D. Onciul and N. Iorga have shown appreciation for his outstanding work in the field of genealogical studies. He is well regarded in Romanian historiography as an important genealogist.

== Publications ==

Sever Zotta had a rich publishing activity in the field of historical research, in the such magazines such as The Archive, Ion Neculce, Literary Talks, The Event, The Romanian People, Opinion, The Archive Magazine, The Historical Magazine.

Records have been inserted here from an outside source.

(** A call to the store, to a picker, to the Prompt Engine or to the
    provider's validation is warranted by what the caller left out:
    [url], [un], [ow] and [rn] are the server URL, the user name, the
    owner and the repository name of the options. *)
Definition warranted `{Collaborators} (batchMode : bool) (server userAuth : ptr)
    (allowExistingRepo : bool) (url un ow rn : string) (e : Event) : Prop :=
  match e with
  | EvGetOrCreateServer u => server = None ∧ u = url ∧ url ≠ ""
  | EvPickServer _ _ => batchMode = false ∧ server = None ∧ url = ""
  | EvGetOrCreateUserAuth _ n => userAuth = None ∧ n = un ∧ un ≠ ""
  | EvFindUserAuth _ _ => batchMode = true ∧ userAuth = None ∧ un = ""
  | EvPickServerUserAuth _ _ _ => batchMode = false ∧ userAuth = None ∧ un = ""
  | EvPickOrganisation _ => batchMode = false ∧ ow = ""
  | EvAskOne _ _ => batchMode = false ∧ rn = ""
  | EvValidateRepositoryName _ name _ =>
    batchMode = false ∧ rn = "" ∧ allowExistingRepo = false ∧ TrimSpace name ≠ ""
  | _ => True
  end.

(** [u] with another token. *)
Definition withToken (u : UserAuth.t) (token : string) : UserAuth.t :=
  UserAuth.mk (UserAuth.Username u) token.

(** [w] with the credential at [l] replaced. *)
Definition withUser (w : World) (l : loc) (u : UserAuth.t) : World :=
  mkWorld (<[l := u]> (userHeap w)) (serverHeap w) (Servers w) (CurrentServer w)
    (stdin w).
(** * Blackfriday markdown front-end (markdown.go): a shallow embedding

    The development follows src/markdown.go: the reference-definition
    scanner [isReference], the first pass [firstPass] with its tab expansion
    [expandTabs], the second pass [secondPass] and the entry point
    [Markdown] with its inline dispatch table.

    Conventions.
    - A Go [byte] is a [Z]; a [[]byte] is a [list Z]; a nil slice is [[]].
    - A Go [int] used as an index or a length is a [nat]: every decrement in
      the source is applied to a value that is at least one, and no value
      gets near the width of the machine word.  The signed quantities
      ([flags], [nesting]) are [Z].
    - A Go run-time panic is the [Panic] result; loops that are not
      structurally bounded carry fuel, and running out of it is the separate
      [OutOfFuel] result, shown below never to happen. *)

From stdpp Require Import base numbers option list gmap strings.
From Stdlib Require Import ZArith Lia.

Local Open Scope Z_scope.

(** ** Bytes *)

Abbreviation byte := Z (only parsing).

Definition TAB : byte := 9.
Definition LF : byte := 10.
Definition CR : byte := 13.
Definition SP : byte := 32.
Definition DQUOTE : byte := 34.
Definition AMP : byte := 38.
Definition SQUOTE : byte := 39.
Definition LPAREN : byte := 40.
Definition RPAREN : byte := 41.
Definition STAR : byte := 42.
Definition COLON : byte := 58.
Definition LANGLE : byte := 60.
Definition RANGLE : byte := 62.
Definition LBRACKET : byte := 91.
Definition BACKSLASH : byte := 92.
Definition RBRACKET : byte := 93.
Definition UNDERSCORE : byte := 95.
Definition BACKTICK : byte := 96.
Definition TILDE : byte := 126.

(** The bytes of an ASCII string literal. *)
Definition bytes (s : string) : list byte :=
  map (λ a, Z.of_N (Ascii.N_of_ascii a)) (String.list_ascii_of_string s).

(** [data[lo:hi]] for in-range bounds. *)
Definition slice (data : list byte) (lo hi : nat) : list byte :=
  take (hi - lo)%nat (drop lo data).

(** ** Results of Go code: a value, a run-time panic, or fuel exhaustion *)

Inductive result (A : Type) : Type :=
| Ok (a : A)
| Panic (msg : string)
| OutOfFuel.
Arguments Ok {A} a.
Arguments Panic {A} msg.
Arguments OutOfFuel {A}.

#[global] Instance result_ret : MRet result := @Ok.
#[global] Instance result_bind : MBind result := λ A B f m,
  match m with
  | Ok a => f a
  | Panic msg => Panic msg
  | OutOfFuel => OutOfFuel
  end.

(** [data[i]], which panics out of range. *)
Definition idx (data : list byte) (i : nat) : result byte :=
  match data !! i with
  | Some c => Ok c
  | None => Panic "index out of range"
  end.

(** [i < len(data) && p(data[i])]. *)
Definition inb_and (data : list byte) (i : nat) (p : byte → bool) : bool :=
  match data !! i with
  | Some c => p c
  | None => false
  end.

(** [i >= len(data) || p(data[i])]. *)
Definition oob_or (data : list byte) (i : nat) (p : byte → bool) : bool :=
  match data !! i with
  | Some c => p c
  | None => true
  end.

(** [for i < len(data) && p(data[i]) { i++ }]: the final [i]. *)
Fixpoint scan_from (p : byte → bool) (l : list byte) (i : nat) : nat :=
  match l with
  | c :: l' => if p c then scan_from p l' (S i) else i
  | [] => i
  end.

Definition scan (p : byte → bool) (data : list byte) (i : nat) : nat :=
  scan_from p (drop i data) i.

Definition isblank (c : byte) : bool := (c =? SP) || (c =? TAB).
Definition iseol (c : byte) : bool := (c =? LF) || (c =? CR).
Definition istitleopen (c : byte) : bool :=
  (c =? SQUOTE) || (c =? DQUOTE) || (c =? LPAREN).
Definition istitleclose (c : byte) : bool :=
  (c =? SQUOTE) || (c =? DQUOTE) || (c =? RPAREN).

(** ** The Go standard library, by contract

    [utf8.DecodeRune] (only the size it returns is used) and [bytes.ToLower]
    belong to Go's library, not to this repository.  They are taken through
    their documented behaviour: a decoded rune of a non-empty slice spans at
    least one byte and never more than the slice holds; lower-casing acts on
    ASCII text byte by byte, and two byte strings that differ only in the case
    of ASCII letters have the same lower-case form. *)

Definition lower_ascii (c : byte) : byte :=
  if (65 <=? c) && (c <=? 90) then c + 32 else c.

Class GoLib := {
  DecodeRune_size : list byte → nat;
  ToLower : list byte → list byte;
  DecodeRune_size_pos : ∀ p, p ≠ [] → (1 ≤ DecodeRune_size p)%nat;
  DecodeRune_size_le : ∀ p, (DecodeRune_size p ≤ length p)%nat;
  ToLower_ascii : ∀ s, Forall (λ c, 0 ≤ c < 128) s → ToLower s = map lower_ascii s;
  ToLower_casefold : ∀ a b, map lower_ascii a = map lower_ascii b → ToLower a = ToLower b
}.

(** ** Extension flags and constants (markdown.go, lines 27-71) *)

Definition EXTENSION_NO_INTRA_EMPHASIS : Z := 1.
Definition EXTENSION_TABLES : Z := 2.
Definition EXTENSION_FENCED_CODE : Z := 4.
Definition EXTENSION_AUTOLINK : Z := 8.
Definition EXTENSION_STRIKETHROUGH : Z := 16.
Definition EXTENSION_LAX_HTML_BLOCKS : Z := 32.
Definition EXTENSION_SPACE_HEADERS : Z := 64.
Definition EXTENSION_HARD_LINE_BREAK : Z := 128.
Definition EXTENSION_NO_EXPAND_TABS : Z := 256.
Definition EXTENSION_TAB_SIZE_EIGHT : Z := 512.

Among his publications are the following:
- Vasile Lupu, historical piece in 3 acts, the lyrics, Bucharest, 1909;
- The principles of Romania descending from Movilești. in: Genealogical archive, Year II, July–September 1913;
- Spokesman of the Hăjdău family. In: Genealogical archive, Year II, July–September 1913;
- New data on Andronachi Donici, Iași, 1915;
- At the centenary of Vasile Alecsandri, 1821–1921, Iași, 1921;
- A missing monastery, Chișinău, 1924;
- Golia Monastery. Historical sketch, Iași, 1925;
- Paul Gore, Chișinău, 1928;
- About the people of Cantemirești, Iași,1931;
- A genealogical mystification: Ieremia Golia, Cluj, 1931;
- Die Abstammung der Familie Flondor, (transl. Genealogy of the Flondor Family), in Bukowiner Heimatblätter, JahrgangI, Heft 1–3, Rădăuți, 1933.